Thursday, November 10, 2011

The Chicago Experience: Reflections of the Gilded Age

The Gilded Age offered radical social, economic, and industrial changes across the globe. In the United States, specifically, advances were made with almost the express purpose of one-upping the rest of the world - primarily Europe. The World's Fair only further expressed this idea, as Chicago scrambled to out-do it's past competitors.

One major aspect of this Gilded Age transformation that carried into the Chicago World's Fair was the advancement of architecture. Complex, memorable, appealing, and sturdy architecture was sought to be created, and the technology to reach these feats were literally developed as the architects went. The need for these superb feats of engineering was nonexistent until the wave of Gilded Age transformation swept the nation, calling out for larger, more magnificent buildings. In the sense of the World's Fair, however, these buildings were often created for visual, rather than practical reasons, but the same principle applies.

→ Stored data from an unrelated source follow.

(** ** Checksums *)

Abbreviation word w := (0 <= w <= 0xFFFF).
(** The words of a byte string, most significant byte first. *)
Fixpoint words (l : list Z) : list Z :=
  match l with a :: b :: l' => a * 256 + b :: words l' | _ => [] end.
(** A receiver accepts [l]: the sum of its words, its checksum included, is all ones. *)
Definition verifies (l : list Z) : Prop := fold_left chk_step (words l) 0 = 0xFFFF.

Lemma chk_step_ok c w : word c -> word w ->
  word (chk_step c w) /\ (exists q, c + w = chk_step c w + 65535 * q) /\ (chk_step c w = 0 -> c = 0 /\ w = 0).
Proof.
  intros Hc Hw. unfold chk_step. rewrite u32_small by lia. assert (L : forall x, Z.land x 0xFFFF = x mod 65536) by (intros; apply (Z.land_ones _ 16); lia). destruct (Z.gtb_spec (c + w) 0xFFFF).
  - rewrite L.
    assert (E : (c + w) mod 65536 = c + w - 65536) by (symmetry; apply (Z.mod_unique _ _ 1); lia). rewrite E. split; [lia|]. split; [exists 1; lia|lia].
  - split; [lia|]. split; [exists 0; lia|lia].
Qed.

Lemma chk_sum_ok ws : forall c, word c -> Forall (fun w => word w) ws ->
  word (fold_left chk_step ws c) /\ (exists q, c + foldr Z.add 0 ws = fold_left chk_step ws c + 65535 * q) /\
  (fold_left chk_step ws c = 0 -> c = 0 /\ Forall (fun w => w = 0) ws).
Proof.
  induction ws as [|w ws IH]; intros c Hc Hw; cbn [fold_left foldr].
  - split; [exact Hc|]. split; [exists 0; lia|auto].
  - apply Forall_cons in Hw as [Hw Hws]. destruct (chk_step_ok c w Hc Hw) as (S1 & (q1 & E1) & S3). destruct (IH _ S1 Hws) as (I1 & (q2 & E2) & I3).
    split; [exact I1|]. split; [exists (q1 + q2); lia|]. intros E. destruct (I3 E) as [Z1 Z2]. destruct (S3 Z1) as [-> ->]. auto.
Qed.

(** The complement of the sum, put in the place of a zero, makes the sum all ones. *)
Lemma chk_complement u v : Forall (fun w => word w) (u ++ v) ->
  fold_left chk_step (u ++ (0xFFFF - fold_left chk_step (u ++ 0 :: v) 0) :: v) 0 = 0xFFFF.
Proof.
  intros H. set (r := fold_left chk_step (u ++ 0 :: v) 0). apply Forall_app in H as [Hu Hv].
  destruct (chk_sum_ok (u ++ 0 :: v) 0 ltac:(lia)) as (R1 & (q & R2) & _); [apply Forall_app; split; [exact Hu|constructor; [lia|exact Hv]]|]. fold r in R1, R2.
  destruct (decide (r = 0xFFFF)) as [E|E]; [rewrite E, Z.sub_diag; exact E|].
  destruct (chk_sum_ok (u ++ (0xFFFF - r) :: v) 0 ltac:(lia)) as (T1 & (q' & T2) & T3); [apply Forall_app; split; [exact Hu|constructor; [lia|exact Hv]]|].
  set (t := fold_left chk_step (u ++ (0xFFFF - r) :: v) 0) in *. rewrite foldr_app in R2, T2. cbn [foldr] in R2, T2.
  assert (Hshift : forall l z, foldr Z.add z l = foldr Z.add 0 l + z) by (induction l as [|x l IH]; intros z; cbn; [lia|rewrite IH; lia]).
  rewrite (Hshift u) in R2, T2. assert (Ht : t <> 0).
  { intros E0. destruct (T3 E0) as [_ Hz]. apply Forall_app in Hz as [_ Hz]. apply Forall_inv in Hz. lia. }
  lia.
Qed.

Even with the advancements in technology and industry due to the inflow of inventions and labor of the Gilded Age, many of the engineering insight needed to construct these monstrosities of buildings had yet to be developed or even thought about. As aforementioned, these bridges had to be crossed as the engineers came upon them. Challenges such as these were unimaginable. Not because the laborers expected no problems, but because the rapid wave of Gilded Age transformation left behind technology and necessity not even dreamed of until recent years. With that, the workers moved on as everyone else had to in such a time of rapid change from all angles -social, industrial, etc. And modified as they went.

Challenges posed were usually those of stability. Buildings lacked sturdiness, collapsing in storms or even simply posing the issue of load-bearing capacity. Building massive, usually vastly tall structures without the proper architectural knowledge made them nearly impossible to safely construct, but without the need of such large buildings before, the stability issue was an oversight. One handled accordingly as the issue came up, as mentioned, by developing the means to achieve the feats at the time they were needed. One specifically was the issue with the Ferris Wheel. The massive, multi-ton axle had to be hoisted up, nothing so heavy having been carried so high before, but the obstacle had to be overcome and managed, else the Wheel would never have been constructed.

In summary, the construction of the grand buildings of the World's Fair reflected on a, quite literally, larger scale the issues that had to be overcome during the Gilded Age. With new developments come new challenges.